« L'amour t'a enfin poussé jusqu'à moi? commença-t-elle.

- L'amour,… oui,… répondit Sukalou d'un air langoureux, mais… c'est aussi la faim.

- Tu as faim! s'écria Wewa. Lisinka, viens vite, je te prie. Nous avons un hôte, ma chère, et quel hôte! Dis-moi, cher ami, que voudrais-tu bien manger? Du lard, du fromage, du beurre, des oeufs, ou un morceau de gâteau? Il y a de tout cela ici. »

Sukalou réfléchit.

«Je mangerais bien quelques oeufs, dit-il enfin; puis, peut-être, du fromage et un morceau de beurre. Quant au gâteau, que tu as sûrement pétri toi-même, de tes jolies mains, - Wewa rougit de plaisir - j'en goûterai un peu plus tard, pour te faire plaisir, puisque tu y tiens. »

Lisinka parut et commença à apprêter les oeufs, tandis que Wewa mettait la table et allait chercher tout ce que contenait son garde-manger.

Sukalou examina un instant les assiettes et les pots, et soupira.
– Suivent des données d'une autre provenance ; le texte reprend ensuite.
(* ===== verification/ServerSessions.v ===== *)
(** * The sessions of a server

    What the server needs of its sessions, discharged by a [PeerSession] over any
    transport whose [Close] closes: ZDT's does.  A session that is ready stays ready
    however long it is driven. *)

From S2P Require Import Prelude Buffer BufferSpec BufferCodecs BufferViews Codec ReplayWindow Encryption Compression ZdtOptions ZdtState Session SessionTheorems AgentSessions ServerMain.

Import Codec Encryption Session.

(** A transport whose [Close] closes. *)
Class Closing (T : TransportLayer) : Prop := {
  Close_closes b l : IsClosed (Close_ b l) = true
}.

#[export] Instance zdt_closing `{P : Platform} tclk : Closing (zdt_link tclk).
Proof. split. intros b l. apply transport_closes. Qed.

Section Served.
Context `{P : Platform} `{C : Encryption.Crypto} `{Zs : Compression.Zstd} `{T : TransportLayer} `{!Closing T}.
Context {A : Type} (app_id : A -> Z) (evp : nat -> Encryption.EvpCall -> bool).

(** ** Once ready, always ready *)

Definition readies (s s' : @PeerSession C T A) : Prop := is_ready_ s = true -> is_ready_ s' = true.

#[local] Instance readies_preorder : PreOrder readies.
Proof. split; [by intros s H|]. intros s1 s2 s3 H1 H2 H. by apply H2, H1. Qed.

Lemma same_readies s s' : is_ready_ s' = is_ready_ s -> readies s s'.
Proof. unfold readies. by intros ->. Qed.

#[local] Hint Extern 0 (readies _ _) => by apply same_readies : core.

Lemma quiet_readies s s' : quiet s s' -> readies s s'.
Proof. intros H. apply same_readies, H. Qed.

Lemma SendHandshake_readies s : readies s (SendHandshake app_id evp s).
Proof. unfold SendHandshake. etrans; [apply quiet_readies, SendImmediate_quiet|by apply same_readies]. Qed.

Lemma SendReady_readies s : readies s (SendReady app_id evp s).
Proof. unfold SendReady. set (s1 := upd_layer _ s). trans s1; [done|]. etrans; [apply quiet_readies, SendImmediate_quiet|by apply same_readies]. Qed.

Lemma send_next_readies s : readies s (send_next app_id evp s).
Proof. unfold send_next. destruct (negb _); [apply SendHandshake_readies|]. destruct (negb _); [apply SendReady_readies|done]. Qed.

Lemma take_peer_key_readies h s : readies s (take_peer_key app_id evp h s).
Proof.
  unfold take_peer_key. destruct (ComputeSharedSecret _ _) as [ [|b secret]|]; [done| |done].
  destruct (DeriveDirectionalKeys _ _ _ _ _) as [ [] ks]; cbn [negb]; [|done]. etrans; [|apply send_next_readies]. done.
Qed.

Lemma OnHandshakePacket_readies h s : readies s (OnHandshakePacket app_id evp h s).
Proof.
  unfold OnHandshakePacket. destruct (_ || _); [done|]. destruct (is_initiator_ s).
  - destruct (negb (hs_encryption h)).
    + destruct (negb (sent_ready_ _)); [|done]. etrans; [|apply SendReady_readies]. done.
    + destruct (hs_pub_key h); [|done]. etrans; [|apply take_peer_key_readies]. done.
  - destruct (negb _); [etrans; [|apply send_next_readies]; done|]. destruct (hs_pub_key h); [apply take_peer_key_readies|done].
Qed.

Lemma Ready_readies (s : @PeerSession C T A) : readies s (Ready s).
Proof. unfold Ready, readies. destruct (negb _); [done|]. by destruct (negb _). Qed.

Lemma OnAcknowledgePacket_readies m s : readies s (OnAcknowledgePacket app_id evp m s).
Proof.
  unfold OnAcknowledgePacket. destruct (negb _); [done|]. destruct (negb _); [done|]. etrans; [|apply Ready_readies].
  destruct (negb _); [|done]. etrans; [apply SendReady_readies|done].
Qed.

Lemma Handle_readies h s p : readies s (Handle app_id evp h s p).
Proof. destruct h, p; [apply OnHandshakePacket_readies|apply OnAcknowledgePacket_readies|done..]. Qed.

Lemma dispatch_readies fuel c h d s : readies s (dispatch_frames app_id evp fuel c h d s).2.
Proof.
  revert d s. induction fuel as [|fuel IH]; intros d s; [done|]. cbn [dispatch_frames]. destruct (0 <? _); [|done]. destruct (_ && _); [done|].
  destruct (frame_step _ _) as [more d']. assert (forall ps s, readies s (foldl (Handle app_id evp h) s ps)) as Hf.
  { clear. intros ps. induction ps as [|p ps IH]; intros s; [done|]. etrans; [apply Handle_readies|apply IH]. }
  destruct more; [etrans; [apply Hf|apply IH]|apply Hf].
Qed.

Lemma receive_once_readies s : readies s (receive_once app_id evp s).2.
Proof.
  unfold receive_once. destruct (handler_ s) as [h|]; [|done]. destruct (codec_ s); [|done]. destruct (Receive (link_ s)) as [ [b|] k]; [|done].
  trans (set_link k s); [done|]. pose proof (quiet_readies _ _ (Decode_quiet evp b (set_link k s))) as H1.
  destruct (Decode evp b (set_link k s)) as [ [payload|] s1]; cbn [snd] in *; [|done]. trans s1; [done|].
  assert (readies s1 (Dispatch app_id evp payload h s1).2) as H2 by (unfold Dispatch; destruct (codec_ s1); [apply dispatch_readies|done]).
  destruct (Dispatch _ _ _ _ _) as [stats s2]. cbn [snd] in H2. trans s2; [done|]. destruct (0 <? _); [|done]. by destruct (_ && _).
Qed.

Lemma receive_loop_readies n w s : readies s (receive_loop app_id evp n w s).2.
Proof.
  revert w s. induction n as [|n IH]; intros w s; [done|]. cbn [receive_loop]. pose proof (receive_once_readies s) as H.
  destruct (receive_once app_id evp s) as [ [more w'] s1]. cbn [snd] in H. destruct more; [etrans; [exact H|apply IH]|exact H].
Qed.

Lemma DrainOutbound_readies s : readies s (DrainOutbound app_id evp s).2.
Proof.
  unfold DrainOutbound. trans (set_outbound [] s); [done|]. generalize (set_outbound [] s), (outbound_ s), false. clear.
  intros s items. revert s. induction items as [|i items IH]; intros s w; [done|]. cbn [foldl]. unfold drain_item at 2.
  destruct (negb (IsAlive s)); [apply IH|]. etrans; [apply quiet_readies, EncodeAndSend_quiet|apply IH].
Qed.

Lemma Process_readies s : readies s (Process app_id evp s).2.
Proof.
  unfold Process. destruct (negb (IsAlive s)); [done|]. pose proof (receive_loop_readies kMaxReceivesPerProcess false (set_link (Update_ (link_ s)) s)) as H1.
  destruct (receive_loop _ _ _ _ _) as [w s1]. cbn [snd] in H1. trans s1; [exact H1|]. pose proof (DrainOutbound_readies s1) as H2.
  destruct (_ || _).
  - destruct (DrainOutbound _ _ _) as [w2 s2]. cbn [snd] in *. trans s2; [done|]. by destruct (IsAlive s2).
  - cbn. by destruct (IsAlive s1).
Qed.

(** ** The interface *)

(** A session and when it connected. *)
Definition served_sessions : ServedSessions := {|
  Peer := Z * @PeerSession C T A;
  PeerAlive p := IsAlive p.2;
  PeerReady p := is_ready_ p.2;
  connect_time p := p.1;
  PeerProcess p := (p.1, (Process app_id evp p.2).2);
  PeerClose no_linger p := (p.1, Close no_linger p.2);
  PeerRelease p := (p.1, set_handler None p.2)
|}.

#[export] Instance served_laws : ServedLaws served_sessions.
Proof.
  split; cbn; [|done| |done|done].
  - intros b p. unfold IsAlive. cbn. by rewrite Close_closes.
  - intros p. apply Process_readies.
Qed.

(** What a handler of the connected event does: it installs the application's codec
    and handler. *)
Definition install (codec : Codec.Codec (Packet := @Packet C A)) (p : Z * @PeerSession C T A) : Z * @PeerSession C T A :=
  (p.1, set_codec (Some codec) (set_handler (Some AppHandler) p.2)).

End Served.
Puis il prit une pincée de tabac dans sa tabatière, d'un air grave. Enfin il saisit le couteau:

« Je crois que je commencerai par un peu de beurre et de fromage, dit-il nonchalamment, en se taillant, une énorme tartine.

- Tu as changé d'avis, à ce qu'il paraît? demanda Wewa.

- Oui, murmura Sukalou la bouche pleine, en avalant de gros morceaux de fromage.